Chan expressed his intention to persist in collaborating with the Kingdom’s National Centre for Parasitology, Entomology and Malaria Control (CNM), as well as other relevant ministries.
“APLMA will continue to support the health ministry in the eradication of malaria in Cambodia, developing a roadmap for sustainability and a plan detailing timelines, expenditures and the roles and responsibilities of partners, to contribute to the health system after malaria is eliminated,” he stated.
Sambath expressed her gratitude to the group for its past support in eliminating malaria in the country, particularly in the Asia-Pacific and Greater Mekong Subregion (GMS) areas.
“We encourage APLMA to consider further cooperation with the [ministry] and relevant departments to expedite the implementation of the priority plan to eliminate all types of malaria by 2025, as outlined by the ministry in line with the seventh-mandate government’s Pentagonal Strategy-Phase I,” she said.
According to the ministry, APLMA has been collaborating with the CNM to assist in malaria elimination efforts since 2015. This includes developing high-level frameworks for the country and region, known as malaria eradication roadmaps.

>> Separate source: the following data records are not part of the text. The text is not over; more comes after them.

(** Entries of a store, some of them, cost no more than all. *)
Lemma sub_live c s l : cs_inv s → all_fresh c s → NoDup l.*1 → (∀ k e, (k, e) ∈ l → cs_lookup s k = Some e) → l ⊆+ cs_liveEntries c s.
Proof.
  intros Hi Hf Hnd Hl. apply NoDup_submseteq; [by apply NoDup_fmap_1 in Hnd|]. intros [k e] Hin. apply live_fresh; auto.
Qed.

Lemma wire_cost_sub l k : l ⊆+ k → wire_cost l <= wire_cost k.
Proof. induction 1; simpl; try lia. Qed.

Lemma items_size_sub l k : l ⊆+ k → items_size l <= items_size k.
Proof. induction 1; cbn [items_size foldr]; repeat fold (items_size l1) (items_size l2); try lia; pose proof (item_size_nonneg x); lia. Qed.

Lemma item_for_map (f : VersionedEntry → VersionedEntry) items k : item_for ((λ x, (x.1, f x.2)) <$> items) k = f <$> item_for items k.
Proof.
  induction items as [|[k' e'] items IH]; [done|]. cbn [fmap list_fmap fst snd]. rewrite !item_for_cons.
  destruct (decide (k = k')); [done|exact IH].
Qed.

Lemma items_fit s items :
  store_fits s → (∀ k e, (k, e) ∈ items → cs_lookup s k = Some e) → Forall item_ok items.
Proof.
  intros Hs Hit. apply Forall_forall. intros [k e] Hin. destruct (Hs k e (Hit k e Hin)) as (? & ? & ? & ?). done.
Qed.

Lemma received_keys c c' (items : list (bytes * VersionedEntry)) : ((λ x, (x.1, received c c' x.2)) <$> items).*1 = items.*1.
Proof. rewrite <- list_fmap_compose. done. Qed.

Lemma received_size c c' items : items_size ((λ x, (x.1, received c c' x.2)) <$> items) = items_size items.
Proof. induction items as [|x l IH]; [done|]. cbn [fmap list_fmap items_size foldr]. fold (items_size l). rewrite <- IH. done. Qed.

Lemma live_length c s l : l ⊆+ cs_liveEntries c s → Z.of_nat (length l) <= Z.of_nat (length (cs_liveEntries c s)).
Proof. intros Hl. apply submseteq_length in Hl. lia. Qed.

Section sync_phase.
Context (ca cb : Clock) (sa sb : S) (ma mb : Manager) (Ha : node_ok ca sa ma) (Hb : node_ok cb sb mb).
Context (Hinj : injective_on xxh3 (λ k, has_key sa k ∨ has_key sb k)).
Context (Harrive : ∀ k e, cs_lookup sa k = Some e → expired (now cb) (received ca cb e) = false).
Context (Hroom : cs_room (items_size (cs_liveEntries ca sa)) sb) (Hfetch : wire_cost (cs_liveEntries cb sb) <= fetch_bytes mb).
Context (items : list (bytes * VersionedEntry)) (ns : list Z).
Context (Hitems : ∀ k e, (k, e) ∈ items → cs_lookup sa k = Some e) (Hnd : NoDup items.*1).
Context (Hns : Forall (in_u 64) ns) (Hnl : Z.of_nat (length ns) < 2 ^ 32).
Context (Hdisj : ∀ k e, (k, e) ∈ items → xxh3 k ∉ ns).

(** The responder applies the push, then serves the needlist from its own
    entries. *)
Lemma onSyncRequest_spec tr :
  ∃ v w s' m' served, encodeSync ca (mkSync items ns) = Some v ∧
    onSyncRequest xxh3 cb (request AntiEntropySync [] v tr) sb mb = Some (respond OK (Some w) (request AntiEntropySync [] v tr), (s', m')) ∧
    (∀ k, cs_lookup s' k = match item_for items k with Some e => Some (applyLww (cs_lookup sb k) (received ca cb e)) | None => cs_lookup sb k end) ∧
    NoDup served.*1 ∧ (∀ k e, (k, e) ∈ served ↔ cs_lookup sb k = Some e ∧ xxh3 k ∈ ns) ∧
    decodeSync ca w = Some (mkSync ((λ x, (x.1, received cb ca x.2)) <$> served) []).
Proof.
  pose proof (sub_live ca sa items (no_inv _ _ _ Ha) (no_fresh _ _ _ Ha) Hnd Hitems) as Hsub.
  pose proof (live_length ca sa items Hsub) as Hil. pose proof (no_count _ _ _ Ha) as Hca. pose proof (no_count _ _ _ Hb) as Hcb.
  pose proof (items_fit sa items (no_fits _ _ _ Ha) Hitems) as Hfit.
  set (got := (λ x, (x.1, received ca cb x.2)) <$> items).
  assert (decodeSync cb (sync_image ca (mkSync items ns)) = Some (mkSync got ns)) as Hdec.
  { apply (decodeSync_image ca cb (mkSync items ns)). split_and!; [done|simpl; lia|by split]. }
  destruct (applyItems_spec cb got 0 0 sb (no_inv _ _ _ Hb) (no_fresh _ _ _ Hb)) as (cnt & s1 & Eapp & Hi1 & _ & Hl1 & _).
  { unfold got. by rewrite received_keys. }
  { apply Forall_fmap. eapply Forall_impl; [exact Hfit|]. intros x (_ & _ & Hwf & _). exact Hwf. }
  { lia. }
  { unfold got. rewrite received_size, Z.add_0_r. eapply cs_room_le; [exact Hroom|by apply items_size_sub]. }
  unfold got in Hl1.
  assert (∀ k, cs_lookup s1 k = match item_for items k with Some e => Some (applyLww (cs_lookup sb k) (received ca cb e)) | None => cs_lookup sb k end) as Hl.
  { intros k. rewrite Hl1, item_for_map. by destruct (item_for items k). }
  assert (∀ k, xxh3 k ∈ ns → cs_lookup s1 k = cs_lookup sb k) as Hkeep.
  { intros k Hk. rewrite Hl. destruct (item_for items k) as [e|] eqn:E; [|done]. apply item_for_spec in E; [|done]. by destruct (Hdisj k e E). }
  assert (all_fresh cb s1) as Hf1.
  { intros k e. rewrite Hl. destruct (item_for items k) as [e'|] eqn:E; [|apply (no_fresh _ _ _ Hb)]. apply item_for_spec in E; [|done].
    intros [= <-]. unfold applyLww. destruct (cs_lookup sb k) as [r|] eqn:Er; [|by eapply Harrive, Hitems].
    destruct (lwwCovers _ _); [by eapply Harrive, Hitems|by eapply (no_fresh _ _ _ Hb)]. }
  assert (injective_on xxh3 (has_key s1)) as Hinj1.
  { assert (∀ k, has_key s1 k → has_key sa k ∨ has_key sb k) as Hk1.
    { intros k. unfold has_key. rewrite Hl. destruct (item_for items k) as [e|] eqn:E; [|by right]. apply item_for_spec in E; [|done].
      intros _. left. exists e. by apply Hitems. }
    intros k k' Hk Hk'. apply Hinj; by apply Hk1. }
  assert (∃ served s2, (match ns with [] => Some ([], s1) | z :: l => selectEntriesForHashes xxh3 cb (z :: l) (fetch_bytes mb) s1 end) = Some (served, s2) ∧
    same_view s1 s2 ∧ NoDup served.*1 ∧ ∀ k e, (k, e) ∈ served ↔ cs_lookup s1 k = Some e ∧ xxh3 k ∈ ns) as (served & s2 & Esel & Hv & Hsn & Hse).
  { destruct (selectEntriesForHashes_spec xxh3 cb ns (fetch_bytes mb) s1 Hi1 Hf1 Hinj1) as (served & s2 & E & Hv & Hsn & Hse).
    - intros l Hl0 Hin. etransitivity; [|exact Hfetch]. apply wire_cost_sub, sub_live; [apply Hb..|done|].
      intros k e Hk. destruct (Hin k e Hk) as [He Hh]. by rewrite <- Hkeep.
    - exists served, s2. split; [|done]. rewrite <- E. by destruct ns. }
  destruct Hv as (Hi2 & Hl2 & _). pose proof (take_view s2 Hi2) as (Hi3 & Hl3 & _).
  assert (∀ k e, (k, e) ∈ served → cs_lookup sb k = Some e) as Hserved.
  { intros k e Hin. apply Hse in Hin as [He Hh]. by rewrite <- Hkeep. }
  pose proof (sub_live cb sb served (no_inv _ _ _ Hb) (no_fresh _ _ _ Hb) Hsn Hserved) as Hssub. pose proof (live_length cb sb served Hssub).
  destruct (absorb xxh3 s2 mb) as [s3 m3] eqn:Eab.
  assert (s3 = (cs_takeEvents s2).2) as -> by (unfold absorb in Eab; destruct (cs_takeEvents s2); by injection Eab).
  exists (sync_image ca (mkSync items ns)), (sync_image cb (mkSync served [])), (cs_takeEvents s2).2, m3, served. split_and!.
  - apply encodeSync_image.
  - unfold onSyncRequest. cbn [request Protocol.value]. rewrite Hdec. unfold applySync. cbn [entries needs]. fold got in Eapp. rewrite Eapp.
    cbn [mbind option_bind]. rewrite Esel. cbn [mbind option_bind]. rewrite encodeSync_image. cbn [mbind option_bind]. by rewrite Eab.
  - intros k. by rewrite Hl3, Hl2, Hl.
  - done.
  - intros k e. rewrite Hse. split; intros [He Hh]; (split; [|done]); [rewrite <- Hkeep|rewrite Hkeep]; done.
  - rewrite (decodeSync_image cb ca (mkSync served [])); [done|]. split_and!; [|simpl; lia|by split; [constructor|]].
    by apply (items_fit sb served (no_fits _ _ _ Hb)).
Qed.
End sync_phase.

End round.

The body’s ongoing work with the CNM has encompassed various initiatives. These include facilitating resource mobilisation for health plans related to malaria elimination, coordinating technical expertise and jointly developing sustainable plans for both malaria eradication and prevention of its recurrence.
On National Malaria Day, April 25 this year, the government issued a letter affirming its commitment to completely eradicate the disease. The letter highlighted the success of the National Strategic Plan for Malaria Elimination (NSP 2011-25), noting significant milestones, such as halting the drug-resistant strain in 2016 and achieving zero malaria-related deaths from 2018 onwards.
The letter also reported a dramatic reduction in cases, from over 110,000 and an average of more than 500 deaths annually before 2011 to just 4,041 cases in 2022.